Intenso il momento musicale dell’artista Eduarda Iscaro, reduce del Premio Letterario Napoli Cultural Classic 2019, sezione speciale, Categoria musica popolare, con Buongiorno Principessa di Nicola Piovani, dal film La Vita è bella e il brano di successo mondiale La Iorona. Ha cantato accompagnandosi con la fisarmonica, facendo vibrare l’animo, lasciando un alone di bellezza nell’animo, misto a nostalgia.

La serata si è conclusa con il premio speciale in memoria di V. Russo, martire della rivoluzione napoletana del 1799, consegnato dall’ ingegnere Luigi Sorrentino presidente del Gruppo Archeologico Terra di Palma, Associazione iscritta ai gruppi archeologici d’Italia, che si occupa di recuperare e preservare storia e cultura del territorio di Palma.
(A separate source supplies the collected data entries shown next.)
(** X3. When the gRPC set-up returns to its caller, the error it returns is
    the answer of [resource.New]: an error of the client, of an exporter or
    of a shutdown call is never returned. *)
Theorem grpc_setup_returns_the_resource_error_only :
  forall (sdk : SDK) (ctx : Context) (configuration : Config) (w : log),
    out_panic (SetupOTelSDKGrpc sdk ctx configuration w) = None ->
    out_err (SetupOTelSDKGrpc sdk ctx configuration w)
    = resource_New sdk ctx (service_attributes configuration).
Proof.
  intros sdk ctx configuration w. unfold service_attributes.
  run_setup; intros H; try reflexivity; discriminate H.
Qed.

Lemma grpc_setup_returns_the_resource_error_only_witness :
  out_panic (SetupOTelSDKGrpc resource_fails background app_config []) = None /\
  out_err (SetupOTelSDKGrpc resource_fails background app_config [])
  = Some (LibError "resource").
Proof.
  split; [reflexivity |].
  apply (grpc_setup_returns_the_resource_error_only resource_fails background
           app_config []).
  reflexivity.
Defined.

(** X4. The stdout set-up makes the composite of trace context and baggage
    the process-wide propagator, once, when the resource is built, and sets
    no propagator otherwise. *)
Theorem stdout_setup_sets_the_composite_propagator :
  forall (sdk : SDK) (ctx : Context) (configuration : Config),
    propagators_set (calls Stdout sdk ctx configuration)
    = if is_nil (resource_New sdk ctx (service_attributes configuration))
      then [propagation_Composite
              [propagation_TraceContext; propagation_Baggage]]
      else [].
Proof.
  intros sdk ctx configuration.
  unfold calls, history, service_attributes; cbn [SetupOTelSDK].
  run_setup; reflexivity.
Qed.

(** X5. The gRPC set-up sets the same composite propagator, and when the
    trace exporter is created [initTracerProvider] replaces it with the
    trace context propagator alone, which is then the one left in place. *)
Theorem grpc_setup_replaces_the_composite_propagator :
  forall (sdk : SDK) (ctx : Context) (configuration : Config),
    propagators_set (calls Grpc sdk ctx configuration)
    = if is_nil (resource_New sdk ctx (service_attributes configuration))
      then propagation_Composite
             [propagation_TraceContext; propagation_Baggage]
           :: (if is_nil (otlptracegrpc_New sdk ctx (conn_of sdk))
               then [propagation_TraceContext]
               else [])
      else [].
Proof.
  intros sdk ctx configuration.
  unfold calls, history, service_attributes, conn_of; cbn [SetupOTelSDK].
  run_setup; reflexivity.
Qed.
Ricordandone la presidente, la professoressa Marilena Nappi, scomparsa di recente, donna di inestimabile valore e legame alla terra di Palma, che per essa ha elargito cultura con pubblicazioni e convegni, Elvira Franzese ha suscitato una forte commozione.

A tutti i premiati è stato donato il libro di Luigi Sorrentino Io muoio libero e per la repubblica, vita e opere di Vincenzo Russo, ideologo e martire del 1799.

Si è poi passato alla presentazione della  giuria speciale, composta dai membri  delle  Associazioni di Palma: FIDAPA, Gruppo Archeologico Terra di Palma, Naturae, Viva, Laboratorio teatrale Gulliver, Palma Sociale E.T.S.,  Lexis , Leo Lions Club Palma Vesuvio Est, Proloco Palma, Proloco Castello chiamata per il momento cruciale, ha continuato l’assessore – che, riunitasi nei giorni 29 e 30 di maggio, nella sala teatrale Comunale, ha visionato i dodici corti finalisti per designare il premio speciale V. Russo.Il presidente Luigi Sorrentino ha letto la motivazione del premio dopo aver dato menzione.  “Per il grande messaggio di speranza e di impegno sociale, nella consapevolezza che con la forza interiore e la volontà di vivere si possono superare sofferenze e avversità” si assegna il premio speciale Vincenzo Russo al corto Il mio nome è Martina di Francesco Maglioccola.

Il cortometraggio, interpretato da Federica Petrongolo, Simona Capozzi, Maurizio De Cristoforo, Giovanna Santella, Nicola Trinchese, è tratto da una storia vera. Promosso dalla famiglia Santella, dell’Associazione Sorridi alla vita”- Martina Santella”, porta avanti innumerevoli iniziative, volte a sensibilizzare le persone alla donazione del sangue e al trapianto di midollo osseo, favorisce progetti di solidarietà che  abbiano il fine di raccogliere fondi da impiegare nel settore della ricerca, da devolvere ai bambini  del 1° Policlinico di Napoli, affetti da leucemia e all’associazione ONLUS Dynamo Camp, un campo di terapia ricreativa, articolato per bambini affetti da gravi patologie.

A conclusione della magnifica serata, dopo aver visto le videoclip dei corti finalisti, il miglior cortometraggio nona edizione Cultural Classic 2019 è andato a Ciruzziello, fondato sul tema della malattia e della dedizione di una madre sola, impegnata nell’accudire un figlio disabile.

La bella Gigliola ha ringraziato tutti per la realizzazione della serata, con l’arrivederci al prossimo evento, la serata finale delle eccellenze presso il Castello D’Alagno a Somma Vesuviana, sabato 8 giugno ore 20,00 e all’anno prossimo per la nuova Edizione di Corti  Cultural Classic.